The result was that by mid-April only 1.3 crore Indians had received a full double dose. At the daily 20 lakh jabs as being administered at present, it would be well into late 2022 before all adults could be vaccinated. Even though India is the largest vaccine manufacturer in the world, and was indeed exporting the AstraZeneca Covishield vaccine to many countries till March, it could inoculate barely 10 per cent of its adult population with a first dose.

While during JanuaryMarch, India had shipped 64 million doses of vaccines to the world, it could only supply 1.2 million doses during the first half of April before putting a ban on its exports. Swallowing false pride and mindless obsession with Atmanirbhar Bharat, now the government is fast-tracking approvals for half a dozen foreign vaccines, but with the crisis seemingly out of control, it is too little, too late. A catastrophe is looming all over and people are dying in the streets unable to find room in the hospitals. Decades of neglect and underfunding are showing up, exacting a heavy toll and causing terrible human suffering and misery.

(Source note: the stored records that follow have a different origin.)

(* ===== verification/Pending.v ===== *)
(** * Unfinished system calls: data and deadlines

    [src/src/core/engine/pending_syscall.h] and the deadline arithmetic of
    [pending_syscall.cpp]: what a thread that is blocked in a system call
    remembers, when its deadline falls, and at which value of the model
    clock the call times out.  [int64_t] seconds and [__int128] products are
    [Z]; where the code saturates or narrows, the model does too. *)

From S2P Require Import Prelude Linux Futex.

(** ** Data *)

Inductive PendingPhase := Waiting | Retry | Ready.
Inductive PendingReason := PrFutex | PrIo | PrTimer.

#[export] Instance PendingPhase_eq_dec : EqDecision PendingPhase.
Proof. solve_decision. Defined.
#[export] Instance PendingReason_eq_dec : EqDecision PendingReason.
Proof. solve_decision. Defined.

Record PendingDeadline := mkDeadline {
  clock_id : Z;
  sec : Z;
  nsec : Z;
  timeout_result : Z;
}.

#[export] Instance PendingDeadline_eq_dec : EqDecision PendingDeadline.
Proof. solve_decision. Defined.

(** The six arguments of a call are 64-bit words. *)
Record PendingSyscall := mkPending {
  phase : PendingPhase;
  reason : PendingReason;
  nr : Z;
  args : list Z;
  result : Z;
  deadline : option PendingDeadline;
}.

#[export] Instance PendingSyscall_eq_dec : EqDecision PendingSyscall.
Proof. solve_decision. Defined.

Definition arg (l : list Z) (i : nat) : Z := default 0 (l !! i).

Definition set_phase (p : PendingPhase) (r : Z) (s : PendingSyscall) : PendingSyscall :=
  mkPending p (reason s) (nr s) (args s) r (deadline s).
Definition set_deadline (d : option PendingDeadline) (s : PendingSyscall) : PendingSyscall :=
  mkPending (phase s) (reason s) (nr s) (args s) (result s) d.

Record timeval := mkTimeval { tval_sec : Z; tval_usec : Z }.

#[export] Instance timeval_eq_dec : EqDecision timeval.
Proof. solve_decision. Defined.

(** The parts of [struct thread_state] and [struct syscall_info] the handling
    of unfinished calls reads. *)
Record thread_state := mkThread {
  t_tid : Z;
  physical_tid : Z;
  alive : bool;
  pending_syscall : option PendingSyscall;
}.

#[export] Instance thread_state_eq_dec : EqDecision thread_state.
Proof. solve_decision. Defined.

Definition set_pending (p : option PendingSyscall) (t : thread_state) : thread_state :=
  mkThread (t_tid t) (physical_tid t) (alive t) p.

Record syscall_info := mkInfo { i_nr : Z; i_args : list Z; i_rval : Z }.

#[export] Instance syscall_info_eq_dec : EqDecision syscall_info.
Proof. solve_decision. Defined.

(** ** Which calls may be retained *)

Definition epoll_call (nr : Z) : bool :=
  (nr =? SYS_epoll_wait) || (nr =? SYS_epoll_pwait) || (nr =? SYS_epoll_pwait2).

Definition data_call (nr : Z) : bool :=
  (nr =? SYS_read) || (nr =? SYS_write) || (nr =? SYS_recvfrom) ||
  (nr =? SYS_accept) || (nr =? SYS_accept4).

Definition supports_pending_io (nr : Z) : bool := epoll_call nr || data_call nr.

(** ** Validation *)

Definition billion : Z := 1000000000.

Definition deadline_ok (d : PendingDeadline) : bool :=
  negb ((negb (clock_id d =? CLOCK_REALTIME) && negb (clock_id d =? CLOCK_MONOTONIC)) ||
        (sec d <? 0) || (nsec d <? 0) || (billion <=? nsec d)).

Definition validate_deadline (d : PendingDeadline) : outcome unit :=
  if deadline_ok d then Ret tt else Throw (runtime_error "Invalid pending syscall deadline").

(** The deadline in nanoseconds, as the [__int128] product. *)
Definition ktime (d : PendingDeadline) : Z := sec d * billion + nsec d.

(** A futex wait: [FUTEX_WAIT] is relative to the monotonic clock, only a
    bitset wait may name the realtime clock. *)
Definition futex_deadline_allowed (p : PendingSyscall) (d : PendingDeadline) : bool :=
  let operation := int32 (arg (args p) 1) in
  let command := Z.land operation FUTEX_CMD_MASK in
  let realtime := has operation FUTEX_CLOCK_REALTIME in
  ((command =? FUTEX_WAIT) || (command =? FUTEX_WAIT_BITSET)) &&
  (negb realtime || (command =? FUTEX_WAIT_BITSET)) &&
  (negb (command =? FUTEX_WAIT_BITSET) || negb (uint32 (arg (args p) 5) =? 0)) &&
  negb (arg (args p) 3 =? 0) &&
  (timeout_result d =? - ETIMEDOUT) &&
  (clock_id d =? (if realtime then CLOCK_REALTIME else CLOCK_MONOTONIC)).

Definition timer_deadline_allowed (p : PendingSyscall) (d : PendingDeadline) : bool :=
  (timeout_result d =? 0) &&
  (if nr p =? SYS_nanosleep then
     negb (arg (args p) 0 =? 0) && (clock_id d =? CLOCK_MONOTONIC)
   else if nr p =? SYS_clock_nanosleep then
     negb (arg (args p) 2 =? 0) && negb (has (int32 (arg (args p) 1)) (Z.lnot TIMER_ABSTIME)) &&
     (clock_id d =? int32 (arg (args p) 0))
   else (nr p =? SYS_pselect6) && negb (arg (args p) 4 =? 0) && (clock_id d =? CLOCK_MONOTONIC)).

Definition io_deadline_allowed (p : PendingSyscall) (d : PendingDeadline) : bool :=
  (timeout_result d =? 0) && (clock_id d =? CLOCK_MONOTONIC) &&
  (((nr p =? SYS_epoll_pwait2) && negb (arg (args p) 3 =? 0)) ||
   (((nr p =? SYS_epoll_wait) || (nr p =? SYS_epoll_pwait)) && (0 <? int32 (arg (args p) 3))) ||
   ((nr p =? SYS_poll) && (0 <? int32 (arg (args p) 2))) ||
   data_call (nr p)).

Definition deadline_allowed (p : PendingSyscall) (d : PendingDeadline) : bool :=
  match reason p with
  | PrFutex => futex_deadline_allowed p d
  | PrTimer => timer_deadline_allowed p d
  | PrIo => io_deadline_allowed p d
  end.

(** [validate_timed_pending], for a call that has a deadline. *)
Definition validate_timed_pending (p : PendingSyscall) (d : PendingDeadline) : outcome unit :=
  if negb (deadline_allowed p d) then Throw (runtime_error "Unsupported pending deadline combination")
  else
    match validate_deadline d with
    | Throw e => Throw e
    | Ret _ =>
        if INT64_MAX <? ktime d
        then Throw (runtime_error "Pending deadline exceeds Linux ktime range")
        else Ret tt
    end.

(** [validate_model_time], of the clock of a node. *)
Definition clock_ok (now : timeval) : bool :=
  negb ((tval_sec now <? 0) || (tval_usec now <? 0) || (1000000 <=? tval_usec now)).

Definition validate_model_time (now : timeval) : outcome unit :=
  if clock_ok now then Ret tt
  else Throw (runtime_error "Invalid modeled clock for pending deadline").

(** ** Deadlines *)

(** [ktime_set]: seconds from [KTIME_SEC_MAX] on saturate. *)
Definition to_ktime (seconds nanos : Z) : Z :=
  if INT64_MAX / billion <=? seconds then INT64_MAX else seconds * billion + nanos.

Definition make_pending_deadline (now : timeval) (clock s ns : Z) (relative : bool) (timeout_result : Z)
    : outcome PendingDeadline :=
  match validate_deadline (mkDeadline clock s ns timeout_result) with
  | Throw e => Throw e
  | Ret _ =>
      match validate_model_time now with
      | Throw e => Throw e
      | Ret _ =>
          let absolute := to_ktime s ns +
            (if relative then to_ktime (tval_sec now) (tval_usec now * 1000) else 0) in
          let bounded := if INT64_MAX <? absolute then INT64_MAX else absolute in
          Ret (mkDeadline clock (bounded / billion) (bounded mod billion) timeout_result)
      end
  end.

Definition pending_timeout_clock (source : timeval) (d : PendingDeadline) : outcome timeval :=
  match validate_deadline d with
  | Throw e => Throw e
  | Ret _ =>
      if negb (clock_ok source) || (INT64_MAX <? ktime d)
      then Throw (runtime_error "Invalid pending timeout clock")
      else
        let usec := (nsec d + 999) / 1000 in
        let target := if usec =? 1000000 then mkTimeval (sec d + 1) 0 else mkTimeval (sec d) usec in
        Ret (if (tval_sec target <? tval_sec source) ||
                ((tval_sec source =? tval_sec target) && (tval_usec target <? tval_usec source))
             then source else target)
  end.

(** The comparison of [pending_timeout_due]. *)
Definition clock_reached (now : timeval) (d : PendingDeadline) : bool :=
  (sec d <? tval_sec now) || ((tval_sec now =? sec d) && (nsec d <=? tval_usec now * 1000)).

(** ** Properties *)

(** A clock value in nanoseconds. *)
Definition nanos (t : timeval) : Z := tval_sec t * billion + tval_usec t * 1000.

Lemma clock_ok_spec t : clock_ok t = true ↔ 0 ≤ tval_sec t ∧ 0 ≤ tval_usec t < 1000000.
Proof. unfold clock_ok. rewrite negb_true_iff, !orb_false_iff. lia. Qed.

Lemma deadline_ok_spec d :
  deadline_ok d = true ↔
    (clock_id d = CLOCK_REALTIME ∨ clock_id d = CLOCK_MONOTONIC) ∧ 0 ≤ sec d ∧ 0 ≤ nsec d < billion.
Proof.
  unfold deadline_ok. rewrite negb_true_iff, !orb_false_iff, andb_false_iff, !negb_false_iff, !Z.eqb_eq. lia.
Qed.

Lemma clock_reached_nanos now d :
  clock_ok now = true → deadline_ok d = true → clock_reached now d = true ↔ ktime d ≤ nanos now.
Proof.
  intros Hn%clock_ok_spec (_ & Hd)%deadline_ok_spec.
  unfold clock_reached, ktime, nanos, billion in *. rewrite orb_true_iff, andb_true_iff. lia.
Qed.

Lemma to_ktime_range s ns :
  0 ≤ s → 0 ≤ ns < billion → 0 ≤ to_ktime s ns ≤ INT64_MAX.
Proof.
  unfold to_ktime. intros Hs Hns. change (INT64_MAX / billion) with 9223372036.
  unfold INT64_MAX, billion in *. destruct (Z.leb_spec 9223372036 s); lia.
Qed.

(** C29. A timeout is frozen into a deadline without overflow: for every valid
    timespec and clock, [make_pending_deadline] returns a deadline whose
    seconds and nanoseconds are in range and whose value in nanoseconds fits
    a signed 64-bit integer; it is the sum of the timeout and, for a relative
    one, of the node's clock, as long as both are below the kernel's limit in
    seconds and their sum fits, and exactly the kernel's [KTIME_MAX]
    otherwise.  An invalid timespec, clock id or model clock is refused. *)
Theorem deadline_saturates now clock s ns (relative : bool) tr :
  let base := if relative then nanos now else 0 in
  if deadline_ok (mkDeadline clock s ns tr) && clock_ok now then
    ∃ d, make_pending_deadline now clock s ns relative tr = Ret d ∧
      clock_id d = clock ∧ timeout_result d = tr ∧ deadline_ok d = true ∧ 0 ≤ ktime d ≤ INT64_MAX ∧
      ktime d =
        if bool_decide (s < INT64_MAX / billion ∧ (relative = true → tval_sec now < INT64_MAX / billion) ∧
                        s * billion + ns + base ≤ INT64_MAX)
        then s * billion + ns + base else INT64_MAX
  else ∃ e, make_pending_deadline now clock s ns relative tr = Throw e.
Proof.
  cbv zeta. unfold make_pending_deadline, validate_deadline, validate_model_time.
  destruct (deadline_ok (mkDeadline clock s ns tr)) eqn:Hd; cbn [andb]; [|by eexists].
  destruct (clock_ok now) eqn:Hc; [|by eexists].
  apply deadline_ok_spec in Hd as (Hclk & Hs & Hns). cbn [clock_id sec nsec] in *.
  apply clock_ok_spec in Hc. eexists. split; [reflexivity|].
  pose proof (to_ktime_range s ns Hs Hns) as Hk.
  pose proof (to_ktime_range (tval_sec now) (tval_usec now * 1000) ltac:(lia)
    ltac:(unfold billion; lia)) as Hkn.
  set (abs := to_ktime s ns + (if relative then _ else 0)).
  set (b := if INT64_MAX <? abs then INT64_MAX else abs).
  assert (0 ≤ abs) by (subst abs; destruct relative; lia).
  assert (0 ≤ b ≤ INT64_MAX) as Hb.
  { subst b. destruct (Z.ltb_spec INT64_MAX abs); unfold INT64_MAX in *; lia. }
  assert (b / billion * billion + b mod billion = b) as Hdiv.
  { pose proof (Z.div_mod b billion ltac:(done)). lia. }
  pose proof (Z.mod_pos_bound b billion ltac:(done)). pose proof (Z.div_pos b billion ltac:(lia) ltac:(done)).
  unfold ktime. cbn [clock_id sec nsec timeout_result]. rewrite Hdiv. split_and!; try done; try lia.
  { apply deadline_ok_spec. cbn. split; [done|]. lia. }
  subst b abs. unfold to_ktime, nanos in *. change (INT64_MAX / billion) with 9223372036 in *.
  rewrite bool_decide_decide. unfold INT64_MAX, billion in *.
  destruct (decide _) as [(Hlt & Hrel & Hsum)|Hn], relative;
    repeat match goal with
    | H : true = true → _ |- _ => specialize (H eq_refl)
    | |- context [ ?a <=? ?b ] => destruct (Z.leb_spec a b)
    | |- context [ ?a <? ?b ] => destruct (Z.ltb_spec a b)
    end; try lia; exfalso; apply Hn; split_and!; lia || done.
Qed.

(** C30. The clock a timeout jumps to is the earliest one: for a valid source
    clock and a deadline in range, [pending_timeout_clock] returns a
    normalised clock that is not before the source, and the deadline test
    used to expire calls is true at a later clock exactly when that clock is
    not before the returned one; so it is due at the returned clock, was not
    due a microsecond before unless the source was already due, and virtual
    time never runs backwards. *)
Theorem timeout_clock_earliest source d :
  clock_ok source = true → deadline_ok d = true → ktime d ≤ INT64_MAX →
  ∃ t, pending_timeout_clock source d = Ret t ∧ clock_ok t = true ∧ nanos source ≤ nanos t ∧
    tval_sec t ≤ Z.max (tval_sec source) (INT64_MAX / billion + 1) ∧
    ∀ now, clock_ok now = true → nanos source ≤ nanos now →
      clock_reached now d = true ↔ nanos t ≤ nanos now.
Proof.
  intros Hs Hd Hk. unfold pending_timeout_clock, validate_deadline. rewrite Hd, Hs.
  rewrite (proj2 (Z.ltb_ge _ _) Hk). cbn [negb orb].
  set (target := if (nsec d + 999) / 1000 =? 1000000 then _ else _).
  pose proof Hd as (_ & H1 & H2)%deadline_ok_spec. pose proof Hs as Hs'%clock_ok_spec.
  assert (0 ≤ (nsec d + 999) / 1000 ≤ 1000000 ∧
          (nsec d + 999) / 1000 * 1000 - 999 ≤ nsec d ≤ (nsec d + 999) / 1000 * 1000) as Hu.
  { pose proof (Z.div_mod (nsec d + 999) 1000 ltac:(done)).
    pose proof (Z.mod_pos_bound (nsec d + 999) 1000 ltac:(done)). unfold billion in *. lia. }
  assert (clock_ok target = true ∧ nanos target = sec d * billion + (nsec d + 999) / 1000 * 1000 ∧
          tval_sec target ≤ sec d + 1) as (Ht & Hnt & Hts).
  { subst target. rewrite clock_ok_spec. unfold nanos, billion.
    destruct (Z.eqb_spec ((nsec d + 999) / 1000) 1000000); cbn [tval_sec tval_usec]; lia. }
  assert (sec d ≤ INT64_MAX / billion) as Hmax.
  { change (INT64_MAX / billion) with 9223372036. unfold ktime, INT64_MAX, billion in *. lia. }
  pose proof Ht as Ht'%clock_ok_spec. clearbody target.
  eexists. split; [reflexivity|].
  assert (((tval_sec target <? tval_sec source) ||
    ((tval_sec source =? tval_sec target) && (tval_usec target <? tval_usec source))) =
    (nanos target <? nanos source)) as ->.
  { unfold nanos, billion. apply eq_bool_prop_intro. rewrite !Is_true_true, orb_true_iff, andb_true_iff. lia. }
  destruct (Z.ltb_spec (nanos target) (nanos source)).
  - split_and!; [done|lia|lia|]. intros now Hn Hle. rewrite clock_reached_nanos by done.
    unfold ktime in *. lia.
  - split_and!; [done|lia|lia|]. intros now Hn Hle. rewrite clock_reached_nanos by done.
    rewrite Hnt in *. apply clock_ok_spec in Hn. unfold ktime, nanos, billion in *. lia.
Qed.

Lemma timeout_clock_earliest_witness :
  let d := mkDeadline CLOCK_MONOTONIC 1 999999001 0 in
  ∃ t, pending_timeout_clock (mkTimeval 1 5) d = Ret t ∧ clock_reached t d = true.
Proof.
  destruct (timeout_clock_earliest (mkTimeval 1 5) (mkDeadline CLOCK_MONOTONIC 1 999999001 0)
    eq_refl eq_refl ltac:(discriminate)) as (t & Ht & Hok & Hle & _ & Hr).
  exists t. split; [exact Ht|]. apply Hr; [exact Hok|exact Hle|lia].
Defined.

Delhi looks like a pestilence-stricken city, left to its own fate with no functional administration or government visible anywhere. One wonders why when the virus was spreading like hellfire, the expected shortages in oxygen, drugs and ICU beds could not be anticipated or procurements fast-tracked as is being done now. On April 25, more than 350,000 new cases were reported ~ the highest in any country thus far since the beginning of the pandemic.

From only 9 per cent of global caseload in March, India now accounts for some 38 per cent of the global cases, and the numbers even seem to lack credibility. As per estimates made by John Hopkins University, Imperial College, Institute for Health Metrics and Evaluation and The Economist, because of the low testing rate outside cities, the actual caseload is probably 5 to 30 times more. The shortages in vaccines, drugs and oxygen will probably be addressed within a few weeks, but not before hundreds of lives, young and old alike, are lost and millions forced to go through a trauma that will leave a permanent scar upon their lives.

Though luckily so far, India’s death rate has remained among the lowest in the world, there is no guessing how much worse it may get and how long it would take before the present lethal spread starts ebbing and slowing. Positivity rate in Delhi and West Bengal now is over 30 per cent, and in the country as a whole, above 25 per cent. Even getting tested now poses a huge challenge, with reports taking 3-5 days. No one knows who will get infected and who will survive.

There are reports of people who had once occupied powerful positions in the government and society who have died being unable to secure admission in any hospital, just like ordinary people.  All this has made little change to the demagoguery and pretention of politicians and empty rhetoric of ministers and bureaucrats who have no clue about how to handle the situation. The purpose of this article is not to criticise the government or our institutions, but only to share the agony and trauma that one goes through when people in positions of power and authority fail in their duties and leave citizens to their fate.